Architecture: Extend src/rl_training/zoo_cli.py with a leaderboard-metric resolver that maps stable user-facing mode names onto existing aggregate fields such as best/latest return, best/latest normalized score, and latest-vs-best gap metrics. Keep the generic --sort-by path for advanced use, but let leaderboard mode resolve a canonical leaderboard_metric into the appropriate sort field and reflect that choice in JSON/text/CSV payload metadata.

Tech Stack: Python 3.10+, argparse, existing zoo CLI/report serializers, pytest.
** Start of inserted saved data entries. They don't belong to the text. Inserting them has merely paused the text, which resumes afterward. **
(** An entry of the trace that, if it requests a lead, requests the lead
    [_create_lead_with_job_type] builds for the submission and the match
    result [m], for some customer and address. *)
Definition lead_of (cfg : Config) (format_percent : Q -> string) (form_data : FormData)
    (m : MatchResult) (ev : Call * Answer) : Prop :=
  forall p, ev.1 = CreateLead p ->
    exists customer_id address_id address,
      p = LeadCreator.lead_payload cfg customer_id form_data
            (submitted_line_items cfg form_data)
            (Note.format_lead_note format_percent form_data m) address_id address.

(** ** The order of the requests *)

(** At most [n] entries, all of them requests of kind [kind]. *)
Definition at_most (n : nat) (kind : Call -> bool) (evs : list (Call * Answer)) : Prop :=
  (length evs <= n)%nat /\ List.Forall (requests kind) evs.

(** The requests of a run, in order: at most two searches; then at most one
    request that creates a customer, or adds an address to the matched one;
    then at most two address lookups, none after a customer was created; then
    at most one request for a lead. *)
Definition in_order (tr : list (Call * Answer)) : Prop :=
  exists searches change lookups lead,
    tr = searches ++ change ++ lookups ++ lead /\
    at_most 2 is_search searches /\
    ((at_most 1 is_create_customer change /\ lookups = []) \/
     at_most 1 is_add_address change) /\
    at_most 2 is_lookup lookups /\
    at_most 1 is_create_lead lead.

(** * [hcp_client.py]: the client over the wire

    The methods of [HCPClient] the workflow calls, on top of [_request]. What
    the [requests] library does with one attempt is a parameter: the outcome
    of the body of the [try] block of [_request], which either reaches its
    [continue] (status 429, after waiting as the response says), raises one of
    the two exceptions the loop catches, raises something else, or returns the
    decoded response. *)

Module Client.

(** [s.lstrip("/")] *)
Fixpoint lstrip_slash (s : string) : string :=
  match s with
  | EmptyString => EmptyString
  | String c s' => if Ascii.eqb c "/" then lstrip_slash s' else s
  end.

(** [s.rstrip("/")] *)
Fixpoint rstrip_slash (s : string) : string :=
  match s with
  | EmptyString => EmptyString
  | String c s' =>
      match rstrip_slash s' with
      | EmptyString => if Ascii.eqb c "/" then EmptyString else String c EmptyString
      | r => String c r
      end
  end.

(** [Config.get_api_url(endpoint)] *)
Definition get_api_url (HCP_BASE_URL endpoint : string) : string :=
  let base := rstrip_slash HCP_BASE_URL in
  let endpoint := lstrip_slash endpoint in
  base +:+ "/" +:+ endpoint.

(** The [json] argument of a request. *)
Inductive JsonData :=
  | NoData
  | CustomerData (customer_data : CustomerPayload)
  | AddressData (address_data : gmap string string)
  | LeadData (lead_data : LeadPayload).

(** The arguments of [session.request]; [params] is the [q] of a search. *)
Record Request := mkRequest {
  method : string;
  url : string;
  params : option string;
  json_data : JsonData
}.

(** The JSON object of a response. [fields] has every key of the object, with
    its value when that is a string and [None] otherwise; the other three
    components are what the client reads under the keys [customers],
    [address] and [addresses]: a list key may be missing ([None]) or null
    ([Some None]). *)
Record Response := mkResponse {
  fields : gmap string (option string);
  customers : option (option (list Customer));
  address : option (gmap string (option string));
  addresses : option (option (list (gmap string (option string))))
}.

(** The outcome of one run of the body of the [try] block. *)
Inductive Attempt :=
  | Continue
  | HTTPError (e : string)
  | RequestException (e : string)
  | Unexpected (e : string)
  | Returned (response : Response).

(** The outcome of [_request]: the response, an [HCPAPIError], or the
    exception the loop did not catch. *)
Inductive Outcome :=
  | Body (response : Response)
  | HCPAPIError (msg : string)
  | Propagated (msg : string).

(** The state of the wire: the server, the attempts made so far with their
    outcomes, and the seconds [_request] slept between attempts. *)
Record Wire (St : Type) := mkWire {
  server : St;
  sent : list (Request * Attempt);
  pauses : list nat
}.

Arguments mkWire {St}.
Arguments server {St}.
Arguments sent {St}.
Arguments pauses {St}.

Section Transport.

Context {St : Type}.
Variable HCP_BASE_URL : string.
Variable session_request : Request -> St -> Attempt * St.

(** The loop [for attempt in range(retry_count)], with [remaining] attempts
    to go: the current one is attempt [retry_count - remaining]. *)
Fixpoint attempts_from (retry_count remaining : nat) (request : Request)
    (w : Wire St) : Outcome * Wire St :=
  match remaining with
  | O =>
      (HCPAPIError ("Request failed after " +:+ Text.of_nat retry_count +:+ " attempts"), w)
  | S remaining' =>
      let attempt := (retry_count - remaining)%nat in
      let '(outcome, server') := session_request request (server w) in
      let w' := mkWire server' (sent w ++ [(request, outcome)]) (pauses w) in
      match outcome with
      | Continue => attempts_from retry_count remaining' request w'
      | HTTPError e =>
          if (attempt =? retry_count - 1)%nat
          then (HCPAPIError ("HTTP error after " +:+ Text.of_nat retry_count
                             +:+ " attempts: " +:+ e), w')
          else attempts_from retry_count remaining' request
                 (mkWire server' (sent w') (pauses w' ++ [2 ^ attempt]%nat))
      | RequestException e =>
          if (attempt =? retry_count - 1)%nat
          then (HCPAPIError ("Request failed after " +:+ Text.of_nat retry_count
                             +:+ " attempts: " +:+ e), w')
          else attempts_from retry_count remaining' request
                 (mkWire server' (sent w') (pauses w' ++ [2 ^ attempt]%nat))
      | Unexpected e => (Propagated e, w')
      | Returned response => (Body response, w')
      end
  end.

(** [_request(method, endpoint, params, json_data, retry_count)] *)
Definition _request (method endpoint : string) (params : option string)
    (json_data : JsonData) (retry_count : nat) (w : Wire St) : Outcome * Wire St :=
  let url := get_api_url HCP_BASE_URL endpoint in
  attempts_from retry_count retry_count (mkRequest method url params json_data) w.

(** [response.get(key, [])] followed by [len(...)], for a list key. *)
Definition list_of {A} (value : option (option (list A))) : res (list A) :=
  match value with
  | None => Ok []
  | Some (Some l) => Ok l
  | Some None => Raise "object of type 'NoneType' has no len()"
  end.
Task 1: Add failing regression tests

Files: - Modify: tests/test_cli.py

Step 1: Write the failing tests - Add a leaderboard JSON test that verifies --leaderboard-metric latest-normalized sorts entries by latest normalized score and reports the resolved metric metadata. - Add a leaderboard JSON test that verifies --leaderboard-metric gap-return sorts entries by latest-vs-best return gap.

Step 2: Run test to verify it fails

Run: pytest -q tests/test_cli.py

Expected: FAIL because --leaderboard-metric is not supported yet.

Task 2: Implement metric alias resolution

Files: - Modify: src/rl_training/zoo_cli.py - Modify: src/rl_training/cli.py

Step 1: Write minimal implementation - Add --leaderboard-metric parser support with a constrained choice set. - Resolve metric aliases to existing aggregate sort fields. - Let explicit leaderboard metric override the default leaderboard sort resolution while leaving report mode untouched. - Surface the resolved metric in leaderboard payload metadata and text/CSV outputs.

Step 2: Run focused tests

Run: pytest -q tests/test_cli.py

Expected: PASS.

Task 3: Document leaderboard metric modes

Files: - Modify: README.md - Modify: zoo/README.md - Modify: src/rl_training/assets/zoo/README.md

Step 1: Add docs - Show example commands for latest-normalized and gap-return. - Explain that --leaderboard-metric is the ergonomic alias layer over raw --sort-by.

Task 4: Verification

Run: - Focused: pytest -q tests/test_zoo_presets.py tests/test_cli.py - Broader: pytest -q

Notes: - This plan intentionally omits commits because the session instructions forbid committing unless explicitly requested.